(Available data)
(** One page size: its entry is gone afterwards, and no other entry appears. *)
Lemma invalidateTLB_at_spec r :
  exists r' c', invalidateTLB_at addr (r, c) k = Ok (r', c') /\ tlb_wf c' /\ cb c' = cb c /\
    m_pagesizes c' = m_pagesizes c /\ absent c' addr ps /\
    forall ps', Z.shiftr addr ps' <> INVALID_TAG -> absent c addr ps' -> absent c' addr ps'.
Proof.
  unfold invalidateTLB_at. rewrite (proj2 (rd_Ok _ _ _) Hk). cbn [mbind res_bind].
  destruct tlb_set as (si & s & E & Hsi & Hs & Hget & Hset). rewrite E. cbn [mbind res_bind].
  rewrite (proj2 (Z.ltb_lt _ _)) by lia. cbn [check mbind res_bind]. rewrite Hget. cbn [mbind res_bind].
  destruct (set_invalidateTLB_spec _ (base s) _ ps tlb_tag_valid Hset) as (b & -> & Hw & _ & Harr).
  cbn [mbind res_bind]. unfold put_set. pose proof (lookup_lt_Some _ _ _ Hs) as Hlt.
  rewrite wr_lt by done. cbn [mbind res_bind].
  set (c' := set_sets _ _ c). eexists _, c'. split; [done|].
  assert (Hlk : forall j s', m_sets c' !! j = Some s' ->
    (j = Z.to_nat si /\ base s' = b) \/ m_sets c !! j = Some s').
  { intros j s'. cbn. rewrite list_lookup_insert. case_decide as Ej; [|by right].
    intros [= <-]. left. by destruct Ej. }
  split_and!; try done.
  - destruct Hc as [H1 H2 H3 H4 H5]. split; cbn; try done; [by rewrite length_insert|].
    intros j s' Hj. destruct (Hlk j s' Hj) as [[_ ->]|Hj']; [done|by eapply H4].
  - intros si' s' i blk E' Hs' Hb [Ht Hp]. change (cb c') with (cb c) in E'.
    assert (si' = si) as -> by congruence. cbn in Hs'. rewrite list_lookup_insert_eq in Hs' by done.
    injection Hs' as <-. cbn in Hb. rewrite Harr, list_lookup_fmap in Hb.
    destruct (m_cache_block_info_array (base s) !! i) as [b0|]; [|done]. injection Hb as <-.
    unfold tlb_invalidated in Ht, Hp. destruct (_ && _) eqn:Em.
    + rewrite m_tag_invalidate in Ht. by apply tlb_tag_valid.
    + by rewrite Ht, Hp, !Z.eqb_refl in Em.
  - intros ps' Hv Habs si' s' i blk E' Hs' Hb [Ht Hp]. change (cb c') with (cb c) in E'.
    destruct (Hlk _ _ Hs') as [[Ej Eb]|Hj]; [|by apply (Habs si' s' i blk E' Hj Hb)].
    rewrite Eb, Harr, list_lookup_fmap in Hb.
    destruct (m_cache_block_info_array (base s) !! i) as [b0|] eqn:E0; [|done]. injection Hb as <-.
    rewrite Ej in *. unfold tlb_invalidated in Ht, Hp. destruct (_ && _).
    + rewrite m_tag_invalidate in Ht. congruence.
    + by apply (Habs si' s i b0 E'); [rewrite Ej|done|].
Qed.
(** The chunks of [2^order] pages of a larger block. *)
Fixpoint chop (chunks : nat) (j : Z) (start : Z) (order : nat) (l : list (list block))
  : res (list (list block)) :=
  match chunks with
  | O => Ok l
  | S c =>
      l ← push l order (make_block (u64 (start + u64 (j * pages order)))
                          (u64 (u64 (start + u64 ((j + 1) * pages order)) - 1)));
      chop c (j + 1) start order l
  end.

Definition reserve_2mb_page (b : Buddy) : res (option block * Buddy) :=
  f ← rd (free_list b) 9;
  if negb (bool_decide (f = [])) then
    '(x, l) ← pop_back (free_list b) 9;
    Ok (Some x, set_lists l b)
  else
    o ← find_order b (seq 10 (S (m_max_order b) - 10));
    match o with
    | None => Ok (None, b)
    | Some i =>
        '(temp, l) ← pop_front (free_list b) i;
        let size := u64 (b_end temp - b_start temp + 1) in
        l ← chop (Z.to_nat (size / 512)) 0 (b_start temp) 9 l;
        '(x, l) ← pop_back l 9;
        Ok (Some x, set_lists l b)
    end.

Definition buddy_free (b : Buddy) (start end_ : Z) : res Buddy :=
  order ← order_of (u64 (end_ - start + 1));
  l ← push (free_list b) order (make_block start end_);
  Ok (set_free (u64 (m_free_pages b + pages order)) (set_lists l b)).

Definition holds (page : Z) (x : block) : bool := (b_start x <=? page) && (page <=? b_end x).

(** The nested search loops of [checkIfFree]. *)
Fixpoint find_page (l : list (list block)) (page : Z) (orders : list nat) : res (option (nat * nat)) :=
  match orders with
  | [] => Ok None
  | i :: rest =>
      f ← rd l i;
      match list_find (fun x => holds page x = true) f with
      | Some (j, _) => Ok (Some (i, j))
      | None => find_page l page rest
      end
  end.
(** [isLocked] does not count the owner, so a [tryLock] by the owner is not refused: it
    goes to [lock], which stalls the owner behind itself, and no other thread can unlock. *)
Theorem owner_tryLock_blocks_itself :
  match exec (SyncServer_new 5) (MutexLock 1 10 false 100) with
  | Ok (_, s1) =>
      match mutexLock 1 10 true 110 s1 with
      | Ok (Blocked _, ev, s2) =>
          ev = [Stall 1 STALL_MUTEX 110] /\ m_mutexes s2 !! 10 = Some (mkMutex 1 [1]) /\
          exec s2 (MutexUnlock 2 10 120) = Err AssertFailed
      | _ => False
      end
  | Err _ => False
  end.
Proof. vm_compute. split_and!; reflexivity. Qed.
(End Available data)
(Available data)
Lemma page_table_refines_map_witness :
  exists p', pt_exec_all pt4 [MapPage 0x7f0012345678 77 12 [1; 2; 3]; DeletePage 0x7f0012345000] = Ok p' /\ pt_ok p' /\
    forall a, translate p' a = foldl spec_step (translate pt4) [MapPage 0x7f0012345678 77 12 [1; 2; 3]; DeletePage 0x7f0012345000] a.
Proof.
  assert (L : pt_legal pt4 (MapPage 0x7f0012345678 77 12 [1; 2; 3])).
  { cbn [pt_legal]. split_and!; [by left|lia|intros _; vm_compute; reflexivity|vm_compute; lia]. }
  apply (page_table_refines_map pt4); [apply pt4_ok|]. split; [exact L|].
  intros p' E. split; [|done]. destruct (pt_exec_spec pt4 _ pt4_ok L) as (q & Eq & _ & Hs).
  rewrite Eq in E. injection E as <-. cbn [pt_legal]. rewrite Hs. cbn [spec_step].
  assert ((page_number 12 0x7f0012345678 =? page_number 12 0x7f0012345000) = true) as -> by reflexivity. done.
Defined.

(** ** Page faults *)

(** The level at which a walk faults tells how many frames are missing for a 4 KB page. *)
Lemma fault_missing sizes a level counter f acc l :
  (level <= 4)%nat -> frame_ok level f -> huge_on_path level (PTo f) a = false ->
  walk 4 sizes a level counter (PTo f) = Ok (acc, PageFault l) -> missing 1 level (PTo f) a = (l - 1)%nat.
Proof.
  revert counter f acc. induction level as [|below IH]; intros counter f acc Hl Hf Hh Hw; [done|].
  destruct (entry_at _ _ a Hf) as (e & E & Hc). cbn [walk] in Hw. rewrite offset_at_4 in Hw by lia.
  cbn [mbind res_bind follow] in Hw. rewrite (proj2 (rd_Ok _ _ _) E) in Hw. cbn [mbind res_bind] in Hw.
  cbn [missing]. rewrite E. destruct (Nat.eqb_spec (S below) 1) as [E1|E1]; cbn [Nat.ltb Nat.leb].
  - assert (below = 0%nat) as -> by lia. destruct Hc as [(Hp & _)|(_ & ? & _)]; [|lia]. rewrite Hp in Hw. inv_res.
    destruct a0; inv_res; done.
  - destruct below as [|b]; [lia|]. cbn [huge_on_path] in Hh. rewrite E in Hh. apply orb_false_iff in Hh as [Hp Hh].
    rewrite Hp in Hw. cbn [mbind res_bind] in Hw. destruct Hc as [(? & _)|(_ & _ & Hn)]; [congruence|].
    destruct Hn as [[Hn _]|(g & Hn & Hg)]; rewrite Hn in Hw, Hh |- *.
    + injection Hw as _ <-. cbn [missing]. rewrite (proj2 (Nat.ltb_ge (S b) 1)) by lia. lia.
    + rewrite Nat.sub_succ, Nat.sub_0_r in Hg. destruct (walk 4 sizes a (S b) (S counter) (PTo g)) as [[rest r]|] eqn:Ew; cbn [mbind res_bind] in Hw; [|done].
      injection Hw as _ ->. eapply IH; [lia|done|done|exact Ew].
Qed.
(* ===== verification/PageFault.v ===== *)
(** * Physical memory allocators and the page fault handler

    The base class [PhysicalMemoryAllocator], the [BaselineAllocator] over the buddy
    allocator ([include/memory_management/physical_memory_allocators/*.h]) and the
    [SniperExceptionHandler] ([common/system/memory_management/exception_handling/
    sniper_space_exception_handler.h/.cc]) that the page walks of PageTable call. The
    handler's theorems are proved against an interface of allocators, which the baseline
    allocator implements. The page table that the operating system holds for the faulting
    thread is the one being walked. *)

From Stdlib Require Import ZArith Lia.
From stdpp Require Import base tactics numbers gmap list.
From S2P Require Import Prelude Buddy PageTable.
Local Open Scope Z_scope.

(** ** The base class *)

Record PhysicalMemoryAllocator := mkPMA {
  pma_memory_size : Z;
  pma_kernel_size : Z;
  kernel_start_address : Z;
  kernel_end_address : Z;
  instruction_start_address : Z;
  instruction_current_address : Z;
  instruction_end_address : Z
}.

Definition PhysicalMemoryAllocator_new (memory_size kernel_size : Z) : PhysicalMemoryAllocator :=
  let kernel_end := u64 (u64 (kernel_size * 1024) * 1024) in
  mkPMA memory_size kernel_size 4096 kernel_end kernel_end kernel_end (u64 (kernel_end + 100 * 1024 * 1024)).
(End Available data)
(Available data)
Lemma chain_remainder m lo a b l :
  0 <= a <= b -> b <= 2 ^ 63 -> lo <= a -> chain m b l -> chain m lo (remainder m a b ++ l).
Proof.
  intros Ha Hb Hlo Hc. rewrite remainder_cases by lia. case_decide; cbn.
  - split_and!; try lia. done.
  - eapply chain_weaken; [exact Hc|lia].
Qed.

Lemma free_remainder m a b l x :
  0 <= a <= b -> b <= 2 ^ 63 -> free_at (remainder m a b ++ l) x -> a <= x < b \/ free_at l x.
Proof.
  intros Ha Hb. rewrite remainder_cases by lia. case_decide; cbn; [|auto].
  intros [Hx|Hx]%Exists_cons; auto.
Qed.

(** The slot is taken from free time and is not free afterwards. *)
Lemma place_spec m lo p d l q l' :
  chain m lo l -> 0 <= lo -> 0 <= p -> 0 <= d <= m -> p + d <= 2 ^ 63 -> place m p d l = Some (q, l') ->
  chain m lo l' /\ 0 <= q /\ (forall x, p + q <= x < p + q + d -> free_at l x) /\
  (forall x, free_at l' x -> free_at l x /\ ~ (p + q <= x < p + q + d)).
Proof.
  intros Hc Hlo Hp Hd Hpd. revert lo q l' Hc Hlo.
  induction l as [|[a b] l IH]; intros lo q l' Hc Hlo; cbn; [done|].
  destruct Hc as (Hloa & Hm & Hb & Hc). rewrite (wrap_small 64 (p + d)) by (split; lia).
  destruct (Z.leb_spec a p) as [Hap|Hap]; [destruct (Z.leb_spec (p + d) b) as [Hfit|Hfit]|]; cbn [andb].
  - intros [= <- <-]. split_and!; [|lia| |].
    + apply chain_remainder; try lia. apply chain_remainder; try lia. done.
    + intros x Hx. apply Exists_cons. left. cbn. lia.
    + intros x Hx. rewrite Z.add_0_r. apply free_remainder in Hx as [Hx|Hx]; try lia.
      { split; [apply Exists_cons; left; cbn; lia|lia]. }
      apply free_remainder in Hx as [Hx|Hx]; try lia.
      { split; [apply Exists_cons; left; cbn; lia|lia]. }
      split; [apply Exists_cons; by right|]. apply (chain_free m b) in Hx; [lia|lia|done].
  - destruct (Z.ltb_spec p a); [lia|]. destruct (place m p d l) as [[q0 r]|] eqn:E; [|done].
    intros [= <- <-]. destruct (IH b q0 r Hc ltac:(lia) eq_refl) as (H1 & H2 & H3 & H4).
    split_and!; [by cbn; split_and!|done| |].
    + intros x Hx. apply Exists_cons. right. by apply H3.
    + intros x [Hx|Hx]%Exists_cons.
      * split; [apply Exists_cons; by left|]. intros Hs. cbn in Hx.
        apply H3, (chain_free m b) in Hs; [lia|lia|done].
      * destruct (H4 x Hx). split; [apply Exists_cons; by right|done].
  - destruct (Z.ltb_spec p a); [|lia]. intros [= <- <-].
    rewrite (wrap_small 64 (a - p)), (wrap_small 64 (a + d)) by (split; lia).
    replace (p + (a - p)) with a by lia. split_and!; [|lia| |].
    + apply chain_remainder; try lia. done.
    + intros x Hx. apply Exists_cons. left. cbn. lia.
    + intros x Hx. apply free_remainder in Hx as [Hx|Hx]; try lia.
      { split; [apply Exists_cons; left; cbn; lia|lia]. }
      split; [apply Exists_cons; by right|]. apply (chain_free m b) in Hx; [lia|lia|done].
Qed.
(End Available data)
■ Activity ■
Reproduce exactly the lines above from the line with "- intros [= <- <-]. split_and!; [|lia| |]." to the line with "Exists_cons; by right|done].", including both, and add nothing.

■ Output of the task ■
  - intros [= <- <-]. split_and!; [|lia| |].
    + apply chain_remainder; try lia. apply chain_remainder; try lia. done.
    + intros x Hx. apply Exists_cons. left. cbn. lia.
    + intros x Hx. rewrite Z.add_0_r. apply free_remainder in Hx as [Hx|Hx]; try lia.
      { split; [apply Exists_cons; left; cbn; lia|lia]. }
      apply free_remainder in Hx as [Hx|Hx]; try lia.
      { split; [apply Exists_cons; left; cbn; lia|lia]. }
      split; [apply Exists_cons; by right|]. apply (chain_free m b) in Hx; [lia|lia|done].
  - destruct (Z.ltb_spec p a); [lia|]. destruct (place m p d l) as [[q0 r]|] eqn:E; [|done].
    intros [= <- <-]. destruct (IH b q0 r Hc ltac:(lia) eq_refl) as (H1 & H2 & H3 & H4).
    split_and!; [by cbn; split_and!|done| |].
    + intros x Hx. apply Exists_cons. right. by apply H3.
    + intros x [Hx|Hx]%Exists_cons.
      * split; [apply Exists_cons; by left|]. intros Hs. cbn in Hx.
        apply H3, (chain_free m b) in Hs; [lia|lia|done].
      * destruct (H4 x Hx). split; [apply Exists_cons; by right|done].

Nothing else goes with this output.